Ferrell is back in rare form here, doing the things that made him a box office mega-star in the first place. He hasn’t been this funny since, well, Anchorman; and after a series of missteps like Kicking and Screaming it’s nice to see that he hasn’t lost his touch. John C. Reilly is money as his best friend Cal, he uses that sympathetic thing he does so well to make you feel sorry for him even when he’s screwing Ricky over. Sacha Baron Cohen works as Ricky’s nemesis, though I’m not really sure he’s doing anything that different than he already does with his Borat character. But the improvisational style encouraged on the sets of McKay’s films suits him. Cohen is always at his best when he’s completely off the cuff, which perhaps explains why his overly scripted Ali G movie just doesn’t work.
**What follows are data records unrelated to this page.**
(* ===== verification/ClickEvents.v ===== *)
(** * ClickEvents: redirect analytics in memory

    The legacy bounded queue (src/analytics/click_event_queue.cpp), the
    in-memory click-event repository with its aggregation
    (src/storage/memory/in_memory_click_event_repository.cpp) and the
    statistics reader of the command service (src/app/legacy_adapters.cpp). *)
From stdpp Require Import sorting.
From S2P Require Import Prelude Text Env Clock Numbers Types LinkStore.

(** ** The events *)

(** [url_shortener::ClickEvent] (core/types.hpp). *)
Record QueuedEvent := mkQueuedEvent {
  qe_event_id : str;
  qe_occurred_at : str;
  qe_slug : str;
  qe_link_id : option str;
  qe_domain : str;
  qe_status_code : Z;
  qe_referrer : option str;
  qe_user_agent : option str;
  qe_client_id_hash : str;
}.

(** [url_shortener::analytics::ClickEvent] (analytics/click_event.hpp). *)
Record ClickEvent := mkClickEvent {
  ce_event_id : str;
  ce_occurred_at : Z;
  ce_slug : str;
  ce_link_id : str;
  ce_domain : str;
  ce_status_code : Z;
  ce_referrer : str;
  ce_user_agent : str;
  ce_client_id_hash : str;
}.

(** ** The legacy queue *)
Module LegacyQueue.
Record t := mk {
  capacity : nat;
  events : list QueuedEvent;
  enqueued_total : N;
  dropped_total : N;
}.

Definition create (capacity : nat) : t := mk capacity [] 0 0.

(** The eviction loop runs once per excess event. *)
Definition resetCapacity (c : nat) (q : t) : t :=
  let excess := length (events q) - c in
  mk c (drop excess (events q)) (enqueued_total q) (dropped_total q + N.of_nat excess).

Definition tryEnqueue (event : QueuedEvent) : ST t bool := fun q =>
  if capacity q <=? length (events q)
  then (false, mk (capacity q) (events q) (enqueued_total q) (dropped_total q + 1))
  else (true, mk (capacity q) (events q ++ [event]) (enqueued_total q + 1) (dropped_total q)).

(** [analyticsQueue]: the singleton, created by the first call. *)
Definition analyticsQueue (config : ServerConfig) (queue : option t) : t :=
  let c := N.to_nat (analytics_queue_capacity config) in
  match queue with
  | None => create c
  | Some q => if bool_decide (capacity q = c) then q else resetCapacity c q
  end.
End LegacyQueue.

(** ** Aggregation *)
Inductive AggregateBucket := hour | day | week.

Record AggregateQuery := mkAggregateQuery {
  aq_slug : option str;
  aq_link_id : option str;
  aq_from : Z;
  aq_to : Z;
  aq_bucket : option AggregateBucket;
}.

Record AggregateStats := mkAggregateStats {
  total_attempts : N;
  successful_redirects : N;
  status_code_counts : list (Z * N);
  domain_counts : list (str * N);
  time_buckets : list (Z * N);
}.

Definition bucket_width (b : AggregateBucket) : Z :=
  match b with hour => 3600 | day => 86400 | week => 604800 end.

(** The start of the bucket of a time point, as a time point. Both the cast to
    seconds and the division truncate towards zero. *)
Definition bucket_start (tp : Z) (b : AggregateBucket) : Z :=
  let s := Z.quot tp ticks_per_second in
  from_time_t (Z.quot s (bucket_width b) * bucket_width b)%Z.

(** [++m[k]]. *)
Definition bump {K} `{Countable K} (k : K) (m : gmap K N) : gmap K N :=
  <[k := (default 0 (m !! k) + 1)%N]> m.

(** The filters of the aggregation loop. *)
Definition selected (query : AggregateQuery) (e : ClickEvent) : bool :=
  match aq_slug query with Some s => bool_decide (ce_slug e = s) | None => true end
  && match aq_link_id query with Some i => bool_decide (ce_link_id e = i) | None => true end
  && negb ((ce_occurred_at e <? aq_from query)%Z || (aq_to query <=? ce_occurred_at e)%Z).

Definition is_redirect_code (c : Z) : bool := ((300 <=? c) && (c <? 400))%Z.

(** The accumulators of the loop. *)
Record Tally := mkTally {
  ty_total : N;
  ty_success : N;
  ty_status : gmap Z N;
  ty_domain : gmap str N;
  ty_bucket : gmap Z N;
}.

Definition tally_event (query : AggregateQuery) (t : Tally) (e : ClickEvent) : Tally :=
  if selected query e then
    mkTally (ty_total t + 1)
      (if is_redirect_code (ce_status_code e) then ty_success t + 1 else ty_success t)%N
      (bump (ce_status_code e) (ty_status t)) (bump (ce_domain e) (ty_domain t))
      match aq_bucket query with
      | Some b => bump (Z.quot (bucket_start (ce_occurred_at e) b) ticks_per_second) (ty_bucket t)
      | None => ty_bucket t
      end
  else t.

Definition bucket_le (a b : Z * N) : Prop := (a.1 ≤ b.1)%Z.
#[export] Instance bucket_le_dec : RelDecision bucket_le.
Proof. unfold RelDecision, Decision, bucket_le. intros a b. apply Z_le_dec. Defined.

Section repository.
(** The iteration order of [std::unordered_map] is unspecified. *)
Context (iterate_codes : gmap Z N → list (Z * N)) (iterate_domains : gmap str N → list (str * N)).

Definition InsertBatch (events : list ClickEvent) (repo : list ClickEvent) : list ClickEvent :=
  repo ++ events.

Definition GetAggregateStats (query : AggregateQuery) (repo : list ClickEvent) : AggregateStats :=
  let t := foldl (tally_event query) (mkTally 0 0 ∅ ∅ ∅) repo in
  mkAggregateStats (ty_total t) (ty_success t) (iterate_codes (ty_status t))
    (iterate_domains (ty_domain t))
    (merge_sort bucket_le ((fun '(k, v) => (from_time_t k, v)) <$> iterate_codes (ty_bucket t))).

Definition DeleteOlderThan (cutoff : Z) (repo : list ClickEvent) : list ClickEvent :=
  List.filter (fun e => negb (ce_occurred_at e <? cutoff)%Z) repo.
End repository.

(** ** The statistics reader *)

Definition parseEpoch (value : str) : option Z :=
  match stoll value with
  | Some (epoch, pos) => if negb (pos =? length value) then None else Some (from_time_t epoch)
  | None => None
  end.

Record GetLinkStatsQuery := mkGetLinkStatsQuery {
  gs_slug : str;
  gs_from : str;
  gs_to : str;
  gs_bucket : str;
}.

Record LinkStatsView := mkLinkStatsView {
  sv_slug : str;
  sv_total_attempts : N;
  sv_successful_redirects : N;
  sv_status_code_counts : list (Z * N);
  sv_domain_counts : list (str * N);
  sv_time_buckets : list (Z * N);
  sv_from : str;
  sv_to : str;
  sv_bucket : str;
}.

Definition parse_bucket (bucket : str) : option AggregateBucket :=
  if bool_decide (bucket = "hour") then Some hour
  else if bool_decide (bucket = "day") then Some day
  else if bool_decide (bucket = "week") then Some week
  else None.

Section reader.
Context (iterate_codes : gmap Z N → list (Z * N)) (iterate_domains : gmap str N → list (str * N)).

(** [LegacyLinkStatsReader::read]. *)
Definition read_stats (query : GetLinkStatsQuery) (repo : list ClickEvent) : Result LinkStatsView :=
  if bool_decide (gs_slug query = []) then failure AppErrorCode.not_found "Link not found"
  else
    match parseEpoch (gs_from query), parseEpoch (gs_to query) with
    | Some from, Some to =>
        if (to <=? from)%Z then failure AppErrorCode.invalid_field "invalid_timestamp"
        else
          match parse_bucket (gs_bucket query) with
          | None => failure AppErrorCode.invalid_field "invalid_bucket"
          | Some b =>
              let stats := GetAggregateStats iterate_codes iterate_domains
                (mkAggregateQuery (Some (gs_slug query)) None from to (Some b)) repo in
              success (mkLinkStatsView (gs_slug query) (total_attempts stats) (successful_redirects stats)
                (status_code_counts stats) (domain_counts stats)
                ((fun '(start, n) => (Z.quot start ticks_per_second, n)) <$> time_buckets stats)
                (gs_from query) (gs_to query) (gs_bucket query))
          end
    | _, _ => failure AppErrorCode.invalid_field "invalid_timestamp"
    end.
End reader.

(** ** Counting *)
Section counting.
Context {K : Type} `{Countable K}.
Implicit Types (m : gmap K N) (l : list (K * N)).

Definition total_of l : N := foldr (fun kv acc => kv.2 + acc)%N 0%N l.

#[export] Instance total_of_proper : Proper ((≡ₚ) ==> eq) total_of.
Proof.
  intros l1 l2 Hp. unfold total_of. induction Hp; simpl; [done| |lia|congruence]. by rewrite IHHp.
Qed.

(** Bumping one key adds one to the sum of the counters. *)
Lemma total_bump k m : total_of (map_to_list (bump k m)) = (total_of (map_to_list m) + 1)%N.
Proof.
  unfold bump. destruct (m !! k) as [n|] eqn:E.
  - rewrite <- (insert_delete_id m k n E) at 2. rewrite <- insert_delete_eq.
    rewrite !map_to_list_insert by (by rewrite lookup_delete_eq). simpl. lia.
  - rewrite map_to_list_insert by done. simpl. lia.
Qed.
(* ===== verification/UriMap.v ===== *)
(** * UriMap: the legacy URI payload store (src/uri_map_singleton.cpp)

    The map behind the fallback routes and the text file that [main] loads at
    start-up and writes at shut-down. *)
From S2P Require Import Prelude Text.

(** [data_]: the payload and the content type of each URI. *)
Abbreviation UriData := (gmap str (str * str)).

Definition saveData (uri data content_type : str) (m : UriData) : UriData := <[uri := (data, content_type)]> m.

Definition deleteData (uri : str) (m : UriData) : bool * UriData :=
  match m !! uri with
  | Some _ => (true, delete uri m)
  | None => (false, m)
  end.

Definition getData (uri : str) (m : UriData) : option (str * str) := m !! uri.

(** ** The file *)
Definition newline : ascii := "010"%char.

(** [erase] after the last character that is not white space; a string of
    white space only is kept. *)
Definition strip_trailing (data : str) : str :=
  let kept := rev (drop_while is_trim_ws (rev data)) in
  if bool_decide (kept = []) then data else kept.

(** One record. The loop of [serialize] binds the names [content_type] and
    [data] to the first and the second component of the stored pair. *)
Definition write_record (entry : str * (str * str)) : str :=
  let '(uri, (content_type, data)) := entry in
  ("URI: " : str) ++ uri ++ [newline]
  ++ ("Content-Type: " : str) ++ content_type ++ [newline]
  ++ ("Data: " : str) ++ strip_trailing data ++ [newline]
  ++ ("RecordEnd" : str) ++ [newline].

Definition write_records (entries : list (str * (str * str))) : str := concat (map write_record entries).

(** The lines [std::getline] returns. *)
Abbreviation lines := (getlines newline).

Record ReadState := mkReadState {
  rs_uri : str;
  rs_content_type : str;
  rs_data : str;
  rs_map : UriData;
}.

(** One turn of the loop; [None] is [std::exit(EXIT_FAILURE)]. *)
Definition read_line (line : str) (st : ReadState) : option ReadState :=
  if starts_with "URI:" line then
    Some (mkReadState (drop 4 line) (rs_content_type st) (rs_data st) (rs_map st))
  else if starts_with "Content-Type:" line then
    Some (mkReadState (rs_uri st) (drop 13 line) (rs_data st) (rs_map st))
  else if starts_with "Data:" line then
    Some (mkReadState (rs_uri st) (rs_content_type st) (drop 5 line) (rs_map st))
  else if bool_decide (line = "RecordEnd") then
    if negb (bool_decide (rs_uri st = [])) && negb (bool_decide (rs_content_type st = []))
    then Some (mkReadState [] [] [] (<[rs_uri st := (rs_content_type st, rs_data st)]> (rs_map st)))
    else None
  else Some st.

Fixpoint read_lines (ls : list str) (st : ReadState) : option ReadState :=
  match ls with
  | [] => Some st
  | l :: ls' => st' ← read_line l st; read_lines ls' st'
  end.

Section file.
(** The iteration order of [std::unordered_map] is unspecified. *)
Context (iterate : UriData → list (str * (str * str))).

Definition serialize (m : UriData) : str := write_records (iterate m).
End file.

Definition deserialize (text : str) : option UriData :=
  rs_map <$> read_lines (lines text) (mkReadState [] [] [] ∅).

(** ** Reading back what was written *)
Definition one_line (s : str) : Prop := newline ∉ s.

Lemma lines_line l rest : one_line l → lines (l ++ newline :: rest) = l :: lines rest.
Proof. apply getlines_piece. Qed.

Lemma one_line_app s1 s2 : one_line s1 → one_line s2 → one_line (s1 ++ s2).
Proof. unfold one_line. set_solver. Qed.

Lemma strip_trailing_line s : one_line s → one_line (strip_trailing s).
Proof.
  unfold one_line, strip_trailing. intros Hs. case_bool_decide; [done|].
  destruct (drop_while_suffix is_trim_ws (rev s)) as (k & Hk & _).
  intros Hin. apply Hs. rewrite <- (rev_involutive s), Hk, rev_app_distr. set_solver.
Qed.

(** The entry [deserialize] stores for a written entry. *)
Definition reloaded (entry : str * (str * str)) : str * (str * str) :=
  let '(uri, (data, content_type)) := entry in
  (" "%char :: uri, (" "%char :: data, " "%char :: strip_trailing content_type)).

Definition one_line_entry (entry : str * (str * str)) : Prop :=
  one_line entry.1 ∧ one_line entry.2.1 ∧ one_line entry.2.2.

Lemma lines_record entry rest :
  one_line_entry entry →
  lines (write_record entry ++ rest)
  = (("URI: " : str) ++ entry.1) :: (("Content-Type: " : str) ++ entry.2.1)
    :: (("Data: " : str) ++ strip_trailing entry.2.2) :: ("RecordEnd" : str) :: lines rest.
Proof.
  destruct entry as [uri [data ct]]. intros (Hu & Hd & Hc). simpl in Hu, Hd, Hc.
  apply strip_trailing_line in Hc. cbn [fst snd].
  assert (Hw : write_record (uri, (data, ct)) ++ rest
    = (("URI: " : str) ++ uri) ++ newline :: (("Content-Type: " : str) ++ data) ++ newline
      :: (("Data: " : str) ++ strip_trailing ct) ++ newline :: ("RecordEnd" : str) ++ newline :: rest).
  { unfold write_record. rewrite <- !app_assoc. done. }
  rewrite Hw, !lines_line; [done|..]; try apply one_line_app; try done;
    unfold one_line; apply (bool_decide_unpack _); vm_compute; done.
Qed.

Lemma read_record entry ls st :
  rs_uri st = [] → rs_content_type st = [] → rs_data st = [] →
  read_lines ((("URI: " : str) ++ entry.1) :: (("Content-Type: " : str) ++ entry.2.1)
    :: (("Data: " : str) ++ strip_trailing entry.2.2) :: ("RecordEnd" : str) :: ls) st
  = read_lines ls (mkReadState [] [] [] (<[(reloaded entry).1 := (reloaded entry).2]> (rs_map st))).
Proof. destruct entry as [uri [data ct]], st. simpl. by intros -> -> ->. Qed.

Lemma read_written entries m :
  Forall one_line_entry entries →
  read_lines (lines (write_records entries)) (mkReadState [] [] [] m)
  = Some (mkReadState [] [] [] (foldl (fun (m : UriData) e => <[(reloaded e).1 := (reloaded e).2]> m) m entries)).
Proof.
  intros Hall. revert m. induction Hall as [|e entries He _ IH]; intros m; [done|].
  unfold write_records in *. simpl. rewrite lines_record by done. rewrite read_record by done. apply IH.
Qed.

(** Every key of the reloaded map starts with a space. *)
Lemma reloaded_keys (entries : list (str * (str * str))) (m : UriData) (uri : str) :
  (∀ k, is_Some (m !! k) → ∃ u, k = " "%char :: u) →
  is_Some (foldl (fun (m : UriData) e => <[(reloaded e).1 := (reloaded e).2]> m) m entries !! uri) →
  ∃ u, uri = " "%char :: u.
Proof.
  revert m. induction entries as [|[k [d c]] entries IH]; intros m Hm; simpl; [auto|].
  apply IH. intros k'. rewrite lookup_insert. case_decide; [|auto]. intros _. subst k'. eauto.
Qed.

(** What is saved at shut-down is not found after a restart. Whatever
    single-line payloads the URI store holds, writing the file and reading it back
    succeeds, but every key has gained a leading space, so a request target (which
    starts with a slash) finds nothing. *)
Theorem uri_store_lost_on_restart (iterate : UriData → list (str * (str * str))) (m : UriData) (target : str) :
  (∀ m, iterate m ≡ₚ map_to_list m) →
  map_Forall (fun uri dc => one_line uri ∧ one_line dc.1 ∧ one_line dc.2) m →
  ∃ m', deserialize (serialize iterate m) = Some m' ∧ getData ("/"%char :: target) m' = None.
Proof.
  intros Hiter Hm. unfold deserialize, serialize. rewrite read_written.
  - eexists. split; [done|]. unfold getData. apply eq_None_not_Some. simpl.
    intros (u & Hu)%reloaded_keys; [done|]. intros k [x Hx]. by rewrite lookup_empty in Hx.
  - rewrite Hiter. apply Forall_forall. intros [k [d c]] Hk%elem_of_map_to_list.
    by destruct (Hm _ _ Hk).
Qed.

Lemma uri_store_lost_on_restart_witness :
  let m := saveData "/page" "hello" "text/plain" ∅ in
  getData "/page" m = Some ("hello" : str, "text/plain" : str) ∧
  ∃ m', deserialize (serialize map_to_list m) = Some m' ∧ getData "/page" m' = None.
Proof.
  split; [reflexivity|]. apply (uri_store_lost_on_restart map_to_list); [done|].
  intros k v Hk. unfold saveData in Hk. apply lookup_insert_Some in Hk as [[<- <-]|[_ Hk]]; [|by rewrite lookup_empty in Hk].
  unfold one_line. simpl. split_and!; apply (bool_decide_unpack _); vm_compute; done.
Defined.

(** A stored payload can stop the next start. A body that contains a line
    [RecordEnd] closes its record early; the rest of the record is then an
    incomplete one, on which [deserialize] exits the process. *)
Theorem record_marker_in_payload_aborts_startup (uri content_type : str) :
  one_line uri → one_line content_type →
  deserialize (serialize map_to_list {[ uri := (("x" : str) ++ newline :: ("RecordEnd" : str), content_type) ]}) = None.
Proof.
  intros Hu Hc%strip_trailing_line. unfold deserialize, serialize. rewrite map_to_list_singleton.
  assert (Hw : write_records [(uri, (("x" : str) ++ newline :: ("RecordEnd" : str), content_type))]
    = (("URI: " : str) ++ uri) ++ newline :: ("Content-Type: x" : str) ++ newline :: ("RecordEnd" : str) ++ newline
      :: (("Data: " : str) ++ strip_trailing content_type) ++ newline :: ("RecordEnd" : str) ++ newline :: []).
  { unfold write_records, write_record. simpl. rewrite <- !app_assoc. simpl. rewrite app_nil_r. done. }
  rewrite Hw, !lines_line; [done|..]; try apply one_line_app; try done;
    unfold one_line; apply (bool_decide_unpack _); vm_compute; done.
Qed.

Lemma record_marker_in_payload_aborts_startup_witness :
  deserialize (serialize map_to_list {[ "/a" : str := (("x" : str) ++ newline :: ("RecordEnd" : str), "t" : str) ]}) = None.
Proof.
  apply record_marker_in_payload_aborts_startup; unfold one_line; apply (bool_decide_unpack _); vm_compute; done.
Defined.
For me the biggest revelation here was Amy Adams, whose been good in movies like Junebug, but never funny. She’s ignored for the first half of the film, but by the end she’s a large part of the picture, and for one scene in particular she absolutely dominates it, pulling off viciously sexy, fiercely passionate and heart crushingly sweet all at once. I think I’m in love.

Talladega Nights works brilliantly in small doses. The film is peppered with unexpected, hilarious asides where Ricky Bobby stops down to discuss why he likes little baby Christmas Jesus better than the traditional adult one, or McKay works in some subtle (or not so subtle) jab at NASCAR’s obsession with product placement. But as a whole, the movie doesn’t quite fit together. In between those funny skits are long pauses for mediocre racing or slight character development. The cast is great, and when they’re in the midst of one of those manic improvisational furies that made Anchorman so funny, The Ballad of Ricky Bobby is a riot. Whenever the movie needs to get to the next chapter though, the momentum stalls out and feels like it’s mired in a pit stop. The cast’s comedic improvisation carries it, but Talladega Nights’ script could have used a tune-up.